Relief from the hot sun in the form of trees, shrubs, or manmade structures is a must-have when it comes to pool landscaping. Besides offering escape from the heat, they often create a focal point for the space.
The one tree trait you want to avoid is a towering plant that sheds a lot. Trees that are less likely to shed will make pool maintenance easier. If the tree does shed, place it so that branches won't grow to hang over the pool's edge. In warmer climates, a good choice is a palm tree, which sheds little and has a small root ball.
Although pool landscaping should include some shade either nearby on the pool's pad or at one end of the water, trees should have less aggressive root systems to avoid uprooting any hardscaping.
Starting pool landscaping from scratch certainly has its advantages. But that doesn't mean you can't redo an old pool landscape using the same plant suggestions and tips. As a key element, rely on including a small planting pocket garden right next to the pool—a little corner or small bed to offer color and provide visual relief from stretches of hard surfaces.
Try a tidy ornamental grass such as feather reedgrass, which can reach 4 feet and has flowering stems in late spring or early summer.
Landscaping around a pool with rocks may be a useful way to cut down on maintenace and add a natural element. If your pool landscaping features a more natural appearance with surrounding rocks or irregular pavers, it's good to fill the in-between hardscape spaces with plants that soften, grow low, and spread, such as groundcovers.
Containers with your choice of pool landscaping plants are a blue-ribbon pick to dress up the area around your pool, particularly if you lack the budget, time, or desire to change your permanent landscape. The one caveat: We recommend containers that match the scale of your pool.

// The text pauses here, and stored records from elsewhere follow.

(* ===== verification/Sustained.v ===== *)
(** The sustained-anomaly gate of the traffic detector: across any series of cycles, a
    volume anomaly has a row exactly when it has lasted for the configured number of
    consecutive cycles, whatever the other services do. *)

From S2P Require Import Prelude GoRuntime GoFloat Types Family Index Reader Incident Capture NextChecks Classifier Detect Engine EngineSpec.
Open Scope Z_scope.

(** The counter of a service and a direction. *)
Definition tkey (svc dir : string) : string := svc +:+ "|" +:+ dir.

Definition is_dir (d : string) : Prop := d = trafficDrop \/ d = trafficSurge.

Lemma is_dir_no_bar d : is_dir d -> no_bar d = true.
Proof. by intros [->| ->]. Qed.

Lemma tkey_inj s1 s2 d1 d2 : is_dir d1 -> is_dir d2 -> tkey s1 d1 = tkey s2 d2 -> s1 = s2 /\ d1 = d2.
Proof. intros H1 H2. apply bar_split_last; by apply is_dir_no_bar. Qed.

Definition traffic_family (svc dir : string) : ErrorFamily :=
  mkErrorFamily svc trafficStep (if String.eqb dir trafficSurge then errorCodeTrafficSurge else errorCodeTrafficDrop).

Lemma traffic_family_inj s1 s2 d1 d2 :
  is_dir d1 -> is_dir d2 -> traffic_family s1 d1 = traffic_family s2 d2 -> s1 = s2 /\ d1 = d2.
Proof. by intros [->| ->] [->| ->] [= ->]. Qed.

Section Gate.
Context (cfg : Config).

(** The direction one cycle sees a service move in: none below the volume floor. *)
Definition direction (cur base : Z) : option string :=
  if base <? ta_MinVolume (cfg_TrafficAnomaly cfg) then None else traffic_dir cfg cur base.

Lemma direction_is_dir cur base d : direction cur base = Some d -> is_dir d.
Proof.
  unfold direction, traffic_dir, is_dir. cbv zeta. intros H.
  repeat (match type of H with (if ?b then _ else _) = _ => destruct b end); simplify_eq; tauto.
Qed.

(** The next count of a direction. *)
Definition next_count (count : option Z) (seen : option string) (d : string) : option Z :=
  if bool_decide (seen = Some d) then Some (default 0 count + 1) else None.

Lemma traffic_gate_pending pending svc cur base s d :
  is_dir d ->
  (traffic_gate cfg pending svc cur base).1 !! tkey s d =
  if bool_decide (s = svc) then next_count (pending !! tkey s d) (direction cur base) d else pending !! tkey s d.
Proof.
  intros Hd. pose proof (direction_is_dir cur base) as Hdir. revert Hdir. unfold traffic_gate, direction, next_count. cbv zeta.
  change (svc +:+ "|drop") with (tkey svc trafficDrop). change (svc +:+ "|surge") with (tkey svc trafficSurge).
  assert (Hdel : delete (tkey svc trafficSurge) (delete (tkey svc trafficDrop) pending) !! tkey s d =
                 if bool_decide (s = svc) then None else pending !! tkey s d).
  { destruct (bool_decide_reflect (s = svc)) as [->|Hne].
    - destruct Hd as [->| ->]; rewrite !lookup_delete_None; tauto.
    - rewrite !lookup_delete_ne; [done| |]; intros H; apply tkey_inj in H as [H _]; unfold is_dir; auto. }
  destruct (base <? _); [intros _; exact Hdel|].
  destruct (traffic_dir cfg cur base) as [d'|]; [|intros _; exact Hdel].
  intros Hdir. specialize (Hdir d' eq_refl). fold (tkey svc d'). simpl.
  set (other := if String.eqb d' trafficDrop then tkey svc trafficSurge else tkey svc trafficDrop).
  assert (Hoth : other = tkey svc (if String.eqb d' trafficDrop then trafficSurge else trafficDrop)) by (by destruct Hdir as [->| ->]).
  destruct (bool_decide_reflect (s = svc)) as [->|Hne].
  - destruct (bool_decide_reflect (Some d' = Some d)) as [[= ->]|Hdd].
    + rewrite lookup_insert_eq, lookup_delete_ne; [done|]. rewrite Hoth.
      intros H. apply tkey_inj in H as [_ H]; destruct Hdir as [->| ->]; unfold is_dir; simpl; auto; done.
    + rewrite lookup_insert_ne by (intros H; apply tkey_inj in H as [_ ->]; done).
      rewrite Hoth. destruct Hdir as [->| ->], Hd as [->| ->]; try done; apply lookup_delete_eq.
  - rewrite lookup_insert_ne by (intros H; apply tkey_inj in H as [-> _]; done).
    rewrite lookup_delete_ne; [done|]. rewrite Hoth. intros H.
    apply tkey_inj in H as [-> _]; [done|destruct (String.eqb _ _); unfold is_dir; auto|done].
Qed.

(** The gate opens for a direction seen often enough in a row. *)
Definition gate_opens (count : option Z) (seen : option string) (d : string) : Prop :=
  seen = Some d /\ ta_SustainedTicks (cfg_TrafficAnomaly cfg) <= default 0 count + 1.

Lemma traffic_gate_opens pending svc cur base d :
  (traffic_gate cfg pending svc cur base).2 = Some d <-> gate_opens (pending !! tkey svc d) (direction cur base) d.
Proof.
  unfold gate_opens. pose proof (direction_is_dir cur base) as Hdir. revert Hdir. unfold traffic_gate, direction. cbv zeta.
  change (svc +:+ "|drop") with (tkey svc trafficDrop). change (svc +:+ "|surge") with (tkey svc trafficSurge).
  destruct (base <? _); [split; [done|by intros [? _]]|].
  destruct (traffic_dir cfg cur base) as [d'|]; [|split; [done|by intros [? _]]].
  intros Hdir. specialize (Hdir d' eq_refl). fold (tkey svc d'). simpl. rewrite lookup_insert_eq. simpl.
  assert (Hk : delete (if String.eqb d' trafficDrop then tkey svc trafficSurge else tkey svc trafficDrop) pending !! tkey svc d' = pending !! tkey svc d').
  { destruct Hdir as [->| ->]; simpl; rewrite lookup_delete_ne; try done; intros H; by apply tkey_inj in H as [_ ?]; unfold is_dir; auto. }
  rewrite Hk. destruct (Z.ltb_spec (default 0 (pending !! tkey svc d') + 1) (ta_SustainedTicks (cfg_TrafficAnomaly cfg))).
  - split; [done|]. intros [[= <-] ?]. lia.
  - split; [intros [= <-]; done|]. by intros [? _].
Qed.
End Gate.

Because pools—even if they are elevated slightly—are so strongly horizontal, it's helpful to add a big raised bed next to the pool. The planting beds don't have to be right up against the pool, since shedding blooms and foliage can add to pool maintenance. A well-done pool landscape will have all kinds of floral interest, drama, and height.
Raised beds aren't the only addition that can add vertical height to a swimming pool landscape; containers filled with dwarf trees or shrubs can provide height, too. Stack containers in diminishing height and fill with cascading plants. Try a dwarf variety of burning bush, a deciduous shrub with leaves that turn red in autumn.

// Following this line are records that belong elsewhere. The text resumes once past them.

Lemma deliver_inv nw w w' : winv w -> act (ADeliver nw) w = Some w' -> winv w'.
Proof.
  intros [I1 I2 I3 I4 I5 I6 I7]. simpl. destruct (w_sleeping w) as [?|] eqn:Es; [done|].
  destruct (w_pending w) as [|b rest] eqn:Ep; [done|]. inversion I3 as [|? ? Hb Hrest]; subst.
  pose proof (deliver_spec cfg Hc marshal unmarshal_rejected ParseTime nw b (w_client w) Hb) as Hd.
  destruct (deliver _ _ _ _ _ _ _) as [[r retry] c']. destruct Hd as (Hsq & Ha & Hr). intros [= <-].
  assert (queued c' = queued (w_client w)) as Hqd by (unfold queued; by destruct Hsq as (-> & -> & _)).
  assert (closing c' = closing (w_client w)) as Hcl by apply Hsq.
  split; simpl; try done.
  - by eapply wf_same.
  - unfold all_queued. by destruct Hsq as (-> & -> & _).
  - intros b' Hb'. destruct retry as [[b1 d]|]; [|done]. simpl in Hb'. simplify_eq.
    destruct Hr as (Hg & _ & Hnc). split; [done|]. destruct (w_stopping w); [|done].
    destruct I5; [done|congruence].
  - intros Hs. rewrite Hqd, Hcl. auto.
  - intros Hdr. destruct (I6 Hdr). done.
  - etransitivity; [exact I7|]. unfold located. rewrite Es, Ep. simpl.
    rewrite <- Z.add_assoc in Ha.
    replace (account (w_client w) + (Z.of_nat (length (qb_events b)) + pending_count rest) + 0 + w_delivered w)
      with (account (w_client w) + Z.of_nat (length (qb_events b)) + (pending_count rest + w_delivered w)) by lia.
    rewrite <- Ha.
    match goal with |- eq64 ?x ?y => replace x with y by lia end. done.
Qed.

Lemma act_inv a w w' : winv w -> submits (encodable marshal) a -> act a w = Some w' -> winv w'.
Proof.
  intros I. destruct a as [ev| |force| |nw| |]; intros Hsub Ha.
  - by eapply submit_inv.
  - simpl in Ha. simplify_eq. destruct I as [I1 I2 I3 I4 I5 I6 I7]. split; simpl; try done.
    + by destruct I1.
    + intros H. by destruct (I5 H).
  - simpl in Ha. case_match eqn:E; [|done]. destruct (idle_inv _ I E) as (H1 & H2 & H3).
    destruct (take_inv force false w I H1 H2 H3) as (w1 & Hd & HI); [done|]. by simplify_eq.
  - simpl in Ha. case_match eqn:E; [|done]. apply andb_true_iff in E as [E Ecl].
    destruct (idle_inv _ I E) as (H1 & H2 & H3).
    destruct (take_inv true true w I H1 H2 H3) as (w1 & Hd & HI); [done|]. by simplify_eq.
  - by eapply deliver_inv.
  - simpl in Ha. destruct I as [I1 I2 I3 I4 I5 I6 I7]. destruct (w_sleeping w) as [b|] eqn:Es; [|done].
    simpl in Ha. simplify_eq. destruct (I4 b eq_refl) as [Hb Hst].
    destruct (redeliver_spec cfg Hc marshal b (w_client w) I1 Hb I2) as [(Hw & Hcl & Hacc) [Hq _]].
    split; simpl; try done.
    + intros; congruence.
    + etransitivity; [exact I7|]. unfold located. rewrite Es. simpl. rewrite Hacc.
      match goal with |- eq64 ?x ?y => replace x with y by lia end. done.
  - simpl in Ha. case_match eqn:E; [|done]. simplify_eq. bool_prop. destruct I as [I1 I2 I3 I4 I5 I6 I7].
    assert (w_pending w = []) as Hp by by destruct (w_pending w).
    assert (w_sleeping w = None) as Hs by by destruct (w_sleeping w).
    split; simpl; try done; [auto|]. etransitivity; [exact I7|]. unfold located. by rewrite Hp, Hs.
Qed.

Lemma reachable_inv w : reachable w -> winv w.
Proof.
  induction 1 as [|w a w' _ IH Hs Ha]; [|by eapply act_inv].
  pose proof (okCap_le _ Hc). pose proof (ok_cap _ Hc). split; try done. split; simpl; try done; lia.
Qed.

(** *** Closing down *)

(** The work left once the client is closing. *)
Definition closing_measure (w : world) : nat :=
  if w_drained w then 0 else
  (if w_stopping w then 1 else 2 * queued (w_client w) + 2) + length (w_pending w) + (if is_none (w_sleeping w) then 0 else 1).

Lemma batches_count force c c' ps os : taken cfg force c c' ps os -> (length (batches ps os) <= queued c)%nat.
Proof.
  intros (T1 & T2 & T3 & _). unfold batches, queued. rewrite length_app, !length_fmap, T1, T2, !length_app.
  assert (forall ls, Forall (limited cfg) ls -> (length ls <= length (concat ls))%nat) as H.
  { induction 1 as [|l ls (Hne & _) _ IH]; simpl; [lia|]. rewrite length_app. destruct l; [done|simpl; lia]. }
  apply Forall_app in T3 as [Ha Hb]. apply H in Ha, Hb. lia.
Qed.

Creating a sense of privacy around a pool or spa is important. After all, your pool is meant to be an oasis and it's not easy to relax if you feel exposed. Trees, shrubs, and fencing are all options. Pool landscaping should also include structures, such as pergolas and trellises.
Place containers planted with climbing vines at the base of a pergola. A good plant choice is wisteria, a deciduous, fragrant climber that blooms in white, blue, purple, lavender, or pink. The vines will soften the hardscape and lead the eye upward.
Furniture can also be a pleasing complement to your pool landscaping. Oversized outdoor table umbrellas do double duty in shielding you from view and the sun's rays. Include outdoor rugs in your furniture arrangement to delineate living spaces (and cover up some of the pool's pad, too).
Bees are typically a much-desired visitor to the garden, but around a pool, a swarm of the insects can make kids and adults alike nervous. If you leave bees alone, they'll leave you alone. And not all flowers attract bees.
For super simple pool landscaping, stick with shrubs and grasses. Dwarf evergreen shrubs in containers make a particularly fine choice because they don't spread and have a tidy habit—plus varieties come in a wide range of colors. Ornamental grasses and other foliage plants are also top choices because they don't offer blooms to attract bees. Before you select a flowering plant for your pool deck, make sure it is not a favorite of bees.